Я знала неряшливость, царствовавшую в доме Марьи Ивановны, и понимала, как тяжело было мало-мальски порядочному человеку жить тут, не имея с кем перекинуться мыслью. Я посылала ему книги, и когда получала их назад невольно перелистывала их… некоторые места были подчеркнуты карандашом…

А между тем апрельское солнце сгоняло последний снег, и сад принял какой-то зеленовато-бурый оттенок. Иные аллеи начинали уже просыхать, и дикий цикорий зацвел на завалинах у стен дома. Мы обдумывали с Лизой, как бы попроситься у тетушки погулять, и сердце мое замирало при мысли об отказе. Наконец в один теплый день вошла я к тетушке. Она сидела за книгой и шепотом читала.

– Что ты, Генечка? – спросила она, заметив меня.

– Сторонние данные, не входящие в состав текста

(* ===== verification/Syscall.v ===== *)
(** * System calls (syscall.c, the dispatcher of handler_wrapper.S)

    Descriptors, files and devices behind [open]/[read]/[write]/[close]; the argument
    string and the video mapping; [execute] and [halt], which leave the kernel: the
    outcome of a successful [execute] is [EnterUser] (the [iret] into the program),
    that of [halt] is [Resume] on the stack its [execute] saved. *)

From stdpp Require Import base list numbers gmap.
From Stdlib Require Import ZArith Lia.
From S2P Require Import Prelude Mem LibStr State Pic Console.
From S2P Require Import Rtc Keyboard Irq Terminal Paging Filesystem.

Definition MAX_CMD_LEN : Z := 32.
Definition MAX_PROCESSES : Z := 6.
Definition MAX_FILES : Z := 8.
Definition _8MB : Z := 0x00800000.
Definition _8KB : Z := 0x00002000.
Definition PROC_OFFSET : Z := 0x00048000.
Definition KERNEL_STACK_BOTTOM : Z := (1024 - 1) * 0x1000.
Definition KERNEL_DS : Z := 0x0018.

(** ['q' 'u' 'i' 't'] and the ELF magic number. *)
Definition quit_str : list Z := [113; 117; 105; 116; 0].
Definition check_exe : list Z := [0x7f; 0x45; 0x4c; 0x46].

(** ** Fields of the control block *)

Definition with_args (l : list Z) (q : pcb) : pcb :=
  mkPcb (file_desc_tb q) l (pid q) (parent_pid q) (saved_esp q) (saved_ebp q) (active q).
Definition with_pid (v : Z) (q : pcb) : pcb :=
  mkPcb (file_desc_tb q) (args q) (u32 v) (parent_pid q) (saved_esp q) (saved_ebp q) (active q).
Definition with_parent (v : Z) (q : pcb) : pcb :=
  mkPcb (file_desc_tb q) (args q) (pid q) (u32 v) (saved_esp q) (saved_ebp q) (active q).
Definition with_saved_esp (v : Z) (q : pcb) : pcb :=
  mkPcb (file_desc_tb q) (args q) (pid q) (parent_pid q) v (saved_ebp q) (active q).
Definition with_saved_ebp (v : Z) (q : pcb) : pcb :=
  mkPcb (file_desc_tb q) (args q) (pid q) (parent_pid q) (saved_esp q) v (active q).
Definition with_active (v : Z) (q : pcb) : pcb :=
  mkPcb (file_desc_tb q) (args q) (pid q) (parent_pid q) (saved_esp q) (saved_ebp q) v.

(** A C function that only changes the state and returns. *)
Definition lift (f : kst -> Z * kst) : K Z := fun s => let '(r, s) := f s in Ret r s.

Section Syscalls.
Context `{D : Device} `{Sy : Symbols}.

(** ** The operation tables *)

Definition op_read (o : fops) (fd buf nbytes : Z) : K Z :=
  match o with
  | F_terminal => terminal_read fd buf nbytes
  | F_rtc => rtc_read fd buf nbytes
  | F_dir => dir_read fd buf nbytes
  | F_file => file_read fd buf nbytes
  | F_unset => fun s => NullDeref s
  end.

Definition op_write (o : fops) (fd buf nbytes : Z) : K Z :=
  match o with
  | F_terminal => lift (terminal_write fd buf nbytes)
  | F_rtc => lift (rtc_write fd buf nbytes)
  | F_dir => lift (dir_write fd buf nbytes)
  | F_file => lift (file_write fd buf nbytes)
  | F_unset => fun s => NullDeref s
  end.

(** ** Files *)

(** The allocation loop of one branch of [sys_open]. *)
Definition alloc_fd (f : file_desc -> file_desc) (k : Z -> K Z) : K Z :=
  with_pcb (fun p s =>
    match free_fd 6 2 (file_desc_tb (pcb_at p s)) with
    | Some i => k i (upd_fd p i f s)
    | None => Ret (-1) s
    end).

Definition sys_open (filename : Z) : K Z := fun s =>
  match read_dentry_by_name (at_ (k_mem s) filename) s with
  | None => Ret (-1) s
  | Some d =>
      if d_ft d =? 0 then
        alloc_fd (fun f => with_position 0 (with_flag 1 (with_f_op F_rtc f)))
          (fun i => (lift (rtc_open filename) ;; kret i)%kernel) s
      else if d_ft d =? 1 then
        alloc_fd (fun f => with_position 0 (with_flag 1 (with_f_op F_dir f))) kret s
      else if d_ft d =? 2 then
        alloc_fd (fun f => with_inode (d_ind d) (with_position 0 (with_flag 1 (with_f_op F_file f))))
          kret s
      else Ret 0 s
  end.

Definition sys_write (fd buf nbytes : Z) : K Z :=
  with_pcb (fun p s =>
    let f := fd_at p fd s in
    if flag f =? 0 then Ret (-1) s
    else if (1 <? fd) && (fd <=? 7) then
      (valid <- op_write (f_op f) fd buf nbytes ;;
       kret (if negb (valid =? -1) then nbytes else (-1)%Z))%kernel s
    else if fd =? 0 then Ret (-1) s
    else if fd =? 1 then op_write (f_op f) fd buf nbytes s
    else Ret (-1) s).

Definition sys_read (fd buf nbytes : Z) : K Z := fun s =>
  if fd <? 0 then Ret (-1) s
  else if fd =? 1 then Ret (-1) s
  else if 7 <? fd then Ret (-1) s
  else
    with_pcb (fun p s =>
      let f := fd_at p fd s in
      if flag f =? 0 then Ret (-1) s else op_read (f_op f) fd buf nbytes s) s.

Definition sys_close (fd : Z) : K Z := fun s =>
  if (fd <=? 1) || (8 <=? fd) then Ret (-1) s
  else
    with_pcb (fun p s =>
      if flag (fd_at p fd s) =? 0 then Ret (-1) s
      else Ret 0 (upd_fd p fd (with_flag 0) s)) s.

(** ** Arguments and video *)

(** [pcb->args[i]]: past the array come the other fields of the structure and then the
    memory after it. *)
Definition args_byte (p i : Z) (s : kst) : Z :=
  let q := pcb_at p s in
  if i <? 128 then ldb (args q) i
  else if i <? 148 then
    let w := zget 0 [pid q; parent_pid q; saved_esp q; saved_ebp q; active q] ((i - 128) / 4) in
    u8 (Z.shiftr w (8 * ((i - 128) mod 4)))
  else ldb (k_mem s) (_8MB - (p + 1) * _8KB + 128 + i).

Definition sys_getargs (buf nbytes : Z) : K Z := fun s =>
  if (buf =? 0) || (nbytes <=? 0) then Ret (-1) s
  else
    with_pcb (fun p s =>
      if args_byte p 0 s =? 0 then Ret (-1) s
      else
        match strlen 4096 (fun i => args_byte p i s) with
        | None => NoFuel
        | Some len =>
            if nbytes <=? len then Ret (-1) s
            else
              let m := memcpy buf (fun m i => args_byte p i (set_mem m s)) nbytes (k_mem s) in
              Ret 0 (set_mem m s)
        end) s.

Definition sys_vidmap (screen_start : Z) (s : kst) : Z * kst :=
  if (screen_start <? MB128) || (MB132 <? screen_start) then (-1, s)
  else (0, set_mem (st32 (k_mem s) screen_start (0x00400000 * 33 + 0xB8000)) s).

Definition sys_sethandler (signum handler_address : Z) (s : kst) : Z * kst := (-1, s).
Definition sys_sigreturn (s : kst) : Z * kst := (-1, s).

(** ** Starting a program *)

(** The first word: at most 32 characters, up to a newline or a space. *)
Fixpoint first_word (k : nat) (cmd : Z -> Z) (i : Z) (name : list Z) : Z * list Z :=
  match k with
  | O => (i, name)
  | S k' =>
      if (cmd i =? 10) || (cmd i =? 32) then (i, name)
      else first_word k' cmd (i + 1) (stb name i (cmd i))
  end.

(** The arguments from [i]: up to a newline, a NUL or index 128. *)
Fixpoint copy_args (k : nat) (cmd : Z -> Z) (i j : Z) (args : list Z) : list Z :=
  match k with
  | O => args
  | S k' =>
      if (cmd (i + j) =? 10) || (cmd (i + j) =? 0) then args
      else copy_args k' cmd i (j + 1) (stb args j (cmd (i + j)))
  end.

– Тетенька! отпустите нас погулять, очень тепло, спросите Федосью Петровну…

Тетушка выходила на воздух только в самые жары. Тут же кстати вошла и Федосья Петровна.

– А что? тепло на дворе, Федосья? – спросила тетушка.

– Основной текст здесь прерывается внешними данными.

(* ===== verification/Process.v ===== *)
(** * Processes: [execute], [halt], [getargs], [vidmap]

    Theorems on the system calls of Syscall.v that create, end and serve processes:
    how a command line is split, what a program finds when it starts (its file in its
    own frame, its control block, its arguments, its kernel stack), and where [halt]
    resumes. *)

From stdpp Require Import base list numbers gmap.
From Stdlib Require Import ZArith Lia.
From S2P Require Import Prelude Mem LibStr State Pic Console.
From S2P Require Import Rtc Keyboard Irq Terminal Paging Filesystem Syscall.

(** ** Command lines *)

(** [cmd] begins with the characters of [l]. *)
Definition reads_list (cmd : Z -> Z) (l : list Z) : Prop :=
  forall i, 0 <= i < Z.of_nat (length l) -> cmd i = zget 0 l i.

(** [a] followed by zeros, [n] bytes in all. *)
Definition padded (n : nat) (a : list Z) : list Z := a ++ replicate (n - length a) 0.

Section Parse.

Lemma padded_length n a : (length a <= n)%nat -> length (padded n a) = n.
Proof. intros. unfold padded. rewrite length_app, length_replicate. lia. Qed.

Lemma padded_snoc n a c :
  (length a < n)%nat -> 0 <= c < 256 -> stb (padded n a) (Z.of_nat (length a)) c = padded n (a ++ [c]).
Proof.
  intros Hl Hc. unfold stb; simpl. rewrite u8_small by done. unfold zset, padded.
  rewrite (proj2 (Z.ltb_ge _ _)), Nat2Z.id by lia. rewrite length_app. simpl.
  replace (n - length a)%nat with (S (n - (length a + 1))) by lia.
  rewrite <- (Nat.add_0_r (length a)) at 1. rewrite insert_app_r. simpl. by rewrite <- app_assoc.
Qed.

Lemma zget_lookup (l : list Z) n x : l !! n = Some x -> zget 0 l (Z.of_nat n) = x.
Proof.
  intros H. unfold zget. by rewrite (proj2 (Z.ltb_ge _ _)), Nat2Z.id, H by lia.
Qed.

Lemma reads_app_r cmd l1 l2 :
  reads_list cmd (l1 ++ l2) -> reads_list (fun i => cmd (Z.of_nat (length l1) + i)) l2.
Proof.
  intros H i Hi. rewrite H by (rewrite length_app; lia). unfold zget.
  rewrite !(proj2 (Z.ltb_ge _ _)) by lia. rewrite lookup_app_r by lia. do 3 f_equal. lia.
Qed.

(** The scan of the first word consumes the characters that do not end it. *)
Lemma first_word_ok k cmd w done_ stop :
  reads_list (fun i => cmd (Z.of_nat (length done_) + i)) (w ++ [stop]) ->
  Forall (fun c => 0 <= c < 256 /\ c <> 10 /\ c <> 32) w -> stop = 10 \/ stop = 32 ->
  (length done_ + length w <= 32)%nat -> (length w <= k)%nat -> 
  first_word k cmd (Z.of_nat (length done_)) (padded 32 done_) =
    (Z.of_nat (length done_ + length w), padded 32 (done_ ++ w)).
Proof.
  revert k done_. induction w as [|c w IH]; intros k dn Hr Hw Hs Hl Hk.
  - rewrite app_nil_r, Nat.add_0_r. destruct k; cbn [first_word]; [done|].
    specialize (Hr 0 ltac:(simpl; lia)). cbv beta in Hr. rewrite Z.add_0_r in Hr. rewrite Hr. simpl.
    destruct Hs as [-> | ->]; done.
  - apply Forall_cons in Hw as [(Hc & H10 & H32) Hw]. destruct k as [|k]; [simpl in Hk; lia|].
    cbn [first_word]. pose proof (Hr 0 ltac:(simpl; lia)) as Hc0. cbv beta in Hc0. rewrite Z.add_0_r in Hc0.
    simpl in Hc0. rewrite Hc0. change (zget 0 (c :: w ++ [stop]) 0) with c.
    rewrite (proj2 (Z.eqb_neq c 10)), (proj2 (Z.eqb_neq c 32)) by done. cbn [orb].
    simpl in Hl, Hk. rewrite padded_snoc by (done || lia).
    replace (Z.of_nat (length dn) + 1) with (Z.of_nat (length (dn ++ [c])))
      by (rewrite length_app; simpl; lia).
    rewrite IH; [| |done|done|rewrite length_app; simpl; lia|lia].
    + rewrite length_app, <- app_assoc. simpl. f_equal. lia.
    + rewrite length_app. simpl. intros i Hi.
      replace (Z.of_nat (length dn + 1) + i) with (Z.of_nat (length dn) + (1 + i)) by lia.
      rewrite (Hr (1 + _)) by (simpl; lia). unfold zget. rewrite !(proj2 (Z.ltb_ge _ _)) by lia.
      replace (Z.to_nat (1 + i)) with (S (Z.to_nat i)) by lia. done.
Qed.

Lemma copy_args_ok k cmd i a dn stop :
  reads_list (fun j => cmd (i + (Z.of_nat (length dn) + j))) (a ++ [stop]) ->
  Forall (fun c => 0 < c < 256 /\ c <> 10) a -> stop = 10 \/ stop = 0 ->
  (length dn + length a <= 128)%nat -> (length a <= k)%nat ->
  copy_args k cmd i (Z.of_nat (length dn)) (padded 128 dn) = padded 128 (dn ++ a).
Proof.
  revert k dn. induction a as [|c a IH]; intros k dn Hr Ha Hs Hl Hk.
  - rewrite app_nil_r. destruct k; cbn [copy_args]; [done|].
    specialize (Hr 0 ltac:(simpl; lia)). cbv beta in Hr. rewrite Z.add_0_r in Hr. rewrite Hr. simpl.
    destruct Hs as [-> | ->]; done.
  - apply Forall_cons in Ha as [[Hc H10] Ha]. destruct k as [|k]; [simpl in Hk; lia|].
    cbn [copy_args]. pose proof (Hr 0 ltac:(simpl; lia)) as Hc0. cbv beta in Hc0. rewrite Z.add_0_r in Hc0.
    simpl in Hc0. rewrite Hc0. change (zget 0 (c :: a ++ [stop]) 0) with c.
    rewrite (proj2 (Z.eqb_neq c 10)), (proj2 (Z.eqb_neq c 0)) by lia. cbn [orb].
    simpl in Hl, Hk. rewrite padded_snoc by lia.
    replace (Z.of_nat (length dn) + 1) with (Z.of_nat (length (dn ++ [c])))
      by (rewrite length_app; simpl; lia).
    rewrite IH; [|  |done|done|rewrite length_app; simpl; lia|lia].
    + by rewrite <- app_assoc.
    + rewrite length_app. simpl. intros j Hj.
      replace (i + (Z.of_nat (length dn + 1) + j)) with (i + (Z.of_nat (length dn) + (1 + j))) by lia.
      rewrite (Hr (1 + _)) by (simpl; lia). unfold zget. rewrite !(proj2 (Z.ltb_ge _ _)) by lia.
      replace (Z.to_nat (1 + j)) with (S (Z.to_nat j)) by lia. done.
Qed.

Lemma skip_spaces fuel cmd i k :
  (forall j, 0 <= j < Z.of_nat k -> cmd (i + j) = 32) -> cmd (i + Z.of_nat k) <> 32 ->
  (k <= fuel)%nat -> while fuel (fun i => cmd i =? 32) (fun i => i + 1) i = Some (i + Z.of_nat k).
Proof.
  revert fuel i. induction k as [|k IH]; intros fuel i Hs He Hf.
  - rewrite Z.add_0_r in *. destruct fuel; simpl; by rewrite (proj2 (Z.eqb_neq _ _)).
  - destruct fuel as [|fuel]; [lia|]. simpl.
    pose proof (Hs 0 ltac:(lia)) as H0. rewrite Z.add_0_r in H0. rewrite H0. simpl.
    rewrite IH; [f_equal; lia| | |lia].
    + intros j Hj. replace (i + 1 + j) with (i + (1 + j)) by lia. apply Hs. lia.
    + by replace (i + 1 + Z.of_nat k) with (i + Z.of_nat (S k)) by lia.
Qed.

Lemma parse_line cmd w k a stop :
  reads_list cmd (w ++ replicate (S k) 32 ++ a ++ [stop]) ->
  Forall (fun c => 0 <= c < 256 /\ c <> 10 /\ c <> 32) w ->
  Forall (fun c => 0 < c < 256 /\ c <> 10) a -> zget 0 (a ++ [stop]) 0 <> 32 ->
  stop = 10 \/ stop = 0 -> (length w <= 32)%nat ->
  (length w + S k + length a <= 128)%nat ->
  first_word 32 cmd 0 (replicate 32 0) = (Z.of_nat (length w), padded 32 w) /\
  parse_args 4096 cmd (Z.of_nat (length w)) = Some (padded 128 a).
Proof.
  intros Hr Hw Ha H32 Hs Hl Hla. split.
  - apply (first_word_ok 32 cmd w [] 32); try done; [|by right].
    intros i Hi. rewrite length_app in Hi. simpl in Hi. simpl length. rewrite Z.add_0_l, Hr.
    + unfold zget. rewrite (proj2 (Z.ltb_ge _ _)) by lia. simpl.
      rewrite !lookup_app. destruct (w !! Z.to_nat i) eqn:E; [done|].
      apply lookup_ge_None in E. by replace (Z.to_nat i - length w)%nat with O by lia.
    + rewrite !length_app, length_replicate. simpl. lia.
  - pose proof (reads_app_r _ _ _ Hr) as Hr1. pose proof (reads_app_r _ _ _ Hr1) as Hr2.
    rewrite length_replicate in Hr2. unfold parse_args.
    set (n := Z.of_nat (length w)) in *.
    assert (Sp : forall j, 0 <= j < Z.of_nat (S k) -> cmd (n + j) = 32).
    { intros j Hj. rewrite Hr1 by (rewrite length_app, length_replicate; lia). unfold zget.
      rewrite (proj2 (Z.ltb_ge _ _)), lookup_app_l by (rewrite ?length_replicate; lia).
      rewrite lookup_replicate_2 by lia. done. }
    pose proof (Sp 0 ltac:(lia)) as S0. rewrite Z.add_0_r in S0. rewrite S0. cbn [Z.eqb Pos.eqb].
    rewrite (skip_spaces 4096 cmd n (S k)); [|done| |lia].
    + f_equal. apply (copy_args_ok _ cmd _ a [] stop); simpl length; try done; try lia.
      intros j Hj. rewrite Z.add_0_l. replace (n + Z.of_nat (S k) + j) with (n + (Z.of_nat (S k) + j)) by lia.
      by apply Hr2.
    + specialize (Hr2 0 ltac:(rewrite length_app; simpl; lia)). cbv beta in Hr2. rewrite Z.add_0_r in Hr2. by rewrite Hr2.
Qed.

(** Where the scan of the first word stops, and what it has copied. *)
Lemma first_word_scan k cmd i name :
  0 <= i -> i + Z.of_nat k = Z.of_nat (length name) ->
  let '(i', name') := first_word k cmd i name in
  (i' = i + Z.of_nat k \/ cmd i' = 10 \/ cmd i' = 32) /\ i <= i' <= i + Z.of_nat k /\
  length name' = length name /\ (forall j, i <= j < i' -> cmd j <> 10 /\ cmd j <> 32) /\
  forall j, zget 0 name' j = if (i <=? j) && (j <? i') then u8 (cmd j) else zget 0 name j.
Proof.
  revert i name. induction k as [|k IH]; intros i name Hi Hk; cbn [first_word].
  - split_and!; [left; lia|lia|lia|done|lia|]. intros j. by destruct ((i <=? j) && (j <? i)) eqn:E; [lia|].
  - destruct ((cmd i =? 10) || (cmd i =? 32)) eqn:Ec.
    { split_and!; [right; lia|lia|lia|done|lia|]. intros j. by destruct ((i <=? j) && (j <? i)) eqn:E; [lia|]. }
    assert (Hlen : length (stb name i (cmd i)) = length name) by apply zset_length.
    specialize (IH (i + 1) (stb name i (cmd i)) ltac:(lia) ltac:(rewrite Hlen; lia)).
    destruct (first_word k cmd (i + 1) _) as [i' name']. destruct IH as (H1 & H2 & H3 & H4 & H5).
    split_and!; [destruct H1; [left; lia|by right]|lia|lia|congruence| |].
    + intros j Hj. destruct (Z.eq_dec j i) as [->|]; [lia|]. apply H4. lia.
    + intros j. rewrite H5. change (stb name i (cmd i)) with (zset name i (u8 (cmd i))).
      destruct (Z.eq_dec j i) as [->|].
      * rewrite zget_zset_eq by lia. destruct ((i + 1 <=? i) && (i <? i')) eqn:?, ((i <=? i) && (i <? i')) eqn:?; (done || lia).
      * rewrite zget_zset_ne by lia. destruct ((i + 1 <=? j) && (j <? i')) eqn:?, ((i <=? j) && (j <? i')) eqn:?; (done || lia).
Qed.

– Тепло, хорошо, сударыня. Али детям погулять хочется? Отпустите, матушка! тепло сегодня, не простудятся.

Никогда не забуду той радости, которую я чувствовала при этом решении.

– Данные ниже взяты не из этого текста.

Lemma user_read_file p s fd nd q buf n :
  running p s -> file_fd p s fd nd q -> in_window buf n ->
  let k := Z.min n (file_len (k_mem s) (k_boot s) nd - q) in
  exists s', ece391_read fd buf n s = Ret k s' /\
    bytes_at (k_mem s') buf (Z.to_nat k) = file_slice (k_mem s) (k_boot s) nd q (Z.to_nat k) /\
    file_fd p s' fd nd (q + k) /\ ustep p buf n s s' /\ scr_eq (view s') (view s) /\ same_input s s'.
Proof.
  intros R F W k. destruct (user_read_file_fds p s fd nd q buf n R F W) as (s' & E & B & F' & U & V & _ & I).
  by exists s'.
Qed.

(** Opening a directory or a regular file while a descriptor is free. *)
Lemma user_open_fds p b n s a d fd f :
  running p s -> small_arg a -> read_dentry_by_name (at_ (k_mem s) a) s = Some d -> d_ft d <> 0 ->
  free_fd 6 2 (file_desc_tb (pcb_at p s)) = Some fd -> fd_for d (fd_at p fd s) = Some f ->
  exists s', ece391_open a s = Ret fd s' /\ fd_at p fd s' = f /\ ustep p b n s s' /\
    k_mem s' = k_mem s /\ view s' = view s /\ 2 <= fd <= 7 /\
    (forall fd', fd' <> fd -> fd_at p fd' s' = fd_at p fd' s) /\ same_input s s'.
Proof.
  intros R Ha Hd Hft Hfree Hf. rewrite call_open by done.
  pose proof (sys_open_ok (enter s) p a d (enter_pcb p s R) (ru_pcbs _ _ R) Hd) as H.
  pose proof (free_fd_spec 6 2 (file_desc_tb (pcb_at p s))) as Hr.
  change (pcb_at p (enter s)) with (pcb_at p s) in H. change (fd_at p fd (enter s)) with (fd_at p fd s) in H.
  rewrite Hfree in H, Hr. destruct Hr as (Hfd & _).
  change (fd_at p fd (enter s)) with (fd_at p fd s) in H. rewrite Hf in H.
  destruct H as (s1 & E & F & (O1 & O2 & O3 & l & O5) & Hr').
  assert (O4 : forall fd', fd' <> fd -> fd_at p fd' s1 = fd_at p fd' (enter s)) by (intros; apply O3; congruence).
  rewrite E. exists (set_rtc (k_rtc s1) (set_pcbs (k_pcbs s1) s)). split_and!; try done; try lia.
  - simpl. rewrite O1. pose proof (ru_if _ _ R) as Hif. destruct s. simpl in *. by subst.
  - apply ustep_fds; [done|exact O2| |].
    + intros fd' Hfd'. apply (O4 fd'). lia.
    + apply (kept_fds p s _ l); [apply R|apply R|exact O5|done|done].
  - split_and!; [done|done|done|exact (Hr' Hft)].
Qed.

Lemma user_open p b n s a d fd f :
  running p s -> small_arg a -> read_dentry_by_name (at_ (k_mem s) a) s = Some d -> d_ft d <> 0 ->
  free_fd 6 2 (file_desc_tb (pcb_at p s)) = Some fd -> fd_for d (fd_at p fd s) = Some f ->
  exists s', ece391_open a s = Ret fd s' /\ fd_at p fd s' = f /\ ustep p b n s s' /\
    k_mem s' = k_mem s /\ view s' = view s /\ 2 <= fd <= 7 /\ same_input s s'.
Proof.
  intros R Ha Hd Hft Hfree Hf.
  destruct (user_open_fds p b n s a d fd f R Ha Hd Hft Hfree Hf) as (s' & E & F & U & M & V & Hfd & _ & I).
  by exists s'.
Qed.

Lemma user_open_file p b n s a d fd :
  running p s -> small_arg a -> read_dentry_by_name (at_ (k_mem s) a) s = Some d -> d_ft d = 2 ->
  d_ind d < nnod (k_mem s) (k_boot s) -> free_fd 6 2 (file_desc_tb (pcb_at p s)) = Some fd ->
  exists s', ece391_open a s = Ret fd s' /\ file_fd p s' fd (d_ind d) 0 /\ ustep p b n s s' /\
    k_mem s' = k_mem s /\ view s' = view s /\ same_input s s'.
Proof.
  intros R Ha Hd Hft Hi Hfree.
  destruct (user_open p b n s a d fd (mkFd F_file (d_ind d) 0 1)) as (s' & E & F & U & M & V & Hfd & I);
    try done; [lia|unfold fd_for; by rewrite Hft|].
  exists s'. split_and!; try done. split; [done|done| |]; rewrite (us_boot _ _ _ _ _ U), M.
  - split; [apply ld32_range|done].
  - pose proof (ld32_range (k_mem s) (inode_addr (k_boot s) (d_ind d))). unfold file_len. lia.
Qed.

Lemma user_open_none p s a :
  running p s -> small_arg a -> read_dentry_by_name (at_ (k_mem s) a) s = None ->
  ece391_open a s = Ret (-1) s.
Proof.
  intros R Ha Hd. rewrite call_open by done. unfold sys_open.
  change (read_dentry_by_name (at_ (k_mem (enter s)) a) (enter s)) with
    (read_dentry_by_name (at_ (k_mem s) a) s). rewrite Hd. simpl.
  by rewrite leave_enter by apply R.
Qed.

(** With every descriptor taken, nothing opens. *)
Lemma user_open_full p s a d :
  running p s -> small_arg a -> read_dentry_by_name (at_ (k_mem s) a) s = Some d -> d_ft d <= 2 ->
  free_fd 6 2 (file_desc_tb (pcb_at p s)) = None -> ece391_open a s = Ret (-1) s.
Proof.
  intros R Ha Hd Hft Hfree. rewrite call_open by done.
  pose proof (sys_open_ok (enter s) p a d (enter_pcb p s R) (ru_pcbs _ _ R) Hd) as H.
  change (pcb_at p (enter s)) with (pcb_at p s) in H. rewrite Hfree in H.
  rewrite H by done. simpl. by rewrite leave_enter by apply R.
Qed.

(** *** Calls that are refused *)

(** A descriptor number that is none of the process. *)
Definition bad_fd (p fd : Z) (s : kst) : Prop :=
  fd < 0 \/ 7 < fd \/ 2 <= fd <= 7 /\ flag (fd_at p fd s) = 0.

Lemma user_read_bad p s fd buf n :
  running p s -> bad_fd p (i32 fd) s \/ i32 fd = 1 -> ece391_read fd buf n s = Ret (-1) s.
Proof.
  intros R H. unfold ece391_read, int80, syscall_wrapper. cbn -[i32 u32 enter leave sys_read].
  unfold sys_read, with_pcb. rewrite i32_u32, (enter_pcb p s R).
  change (fd_at p (i32 fd) (enter s)) with (fd_at p (i32 fd) s). unfold bad_fd in H.
  repeat split_if; simpl; try (by rewrite leave_enter by apply R); lia.
Qed.

Lemma user_write_bad p s fd buf n :
  running p s -> bad_fd p (i32 fd) s \/ i32 fd = 0 -> ece391_write fd buf n s = Ret (-1) s.
Proof.
  intros R H. unfold ece391_write, int80, syscall_wrapper. cbn -[i32 u32 enter leave sys_write].
  unfold sys_write, with_pcb. rewrite i32_u32, (enter_pcb p s R).
  change (fd_at p (i32 fd) (enter s)) with (fd_at p (i32 fd) s). unfold bad_fd in H.
  repeat split_if; simpl; try (by rewrite leave_enter by apply R); lia.
Qed.

Lemma user_close_bad p s fd :
  running p s -> bad_fd p (i32 fd) s \/ 0 <= i32 fd <= 1 -> ece391_close fd s = Ret (-1) s.
Proof.
  intros R H. unfold ece391_close, int80, syscall_wrapper. cbn -[i32 u32 enter leave sys_close].
  unfold sys_close, with_pcb. rewrite i32_u32, (enter_pcb p s R).
  change (fd_at p (i32 fd) (enter s)) with (fd_at p (i32 fd) s). unfold bad_fd in H.
  repeat split_if; simpl; try (by rewrite leave_enter by apply R); lia.
Qed.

За дверьми тетушкиной комнаты ждала меня улыбавшаяся Лиза; она радовалась больше за меня, чем за себя, потому что прогулка не имела для нее такой новизны и прелести, как для меня. Я прыгала, как козленок, и обнимала всех горничных. Через несколько минут явилась Федосья Петровна с целым возом на руках разной одежды. Я с ужасом глядела на толстый ватный капот и тетушкину меховую кацавейку, на платки и кофточки, которые должны были накутаться на меня. Радость моя несколько помрачилась при мысли, что я едва буду в состоянии поворотиться, не только бегать.

Начался процесс одеванья.

– Федосья Петровна! да вы меня задушите, – говорила я умоляющим голосом.

– Ничего, сударыня, – отвечала она, – простудитесь – хуже будет; куда мы тогда поспеем? все будем виноваты у тетеньки.

Наконец, задыхаясь от жару, скорее похожая на копну сена, чем на живого человека, вкатилась я к тетушке, увлекаемая вперед собственною своею тяжестью.

– Тетушка! мне душно, мне жарко! – восклицала я почти со слезами, – нельзя ли снять хоть кацавейку?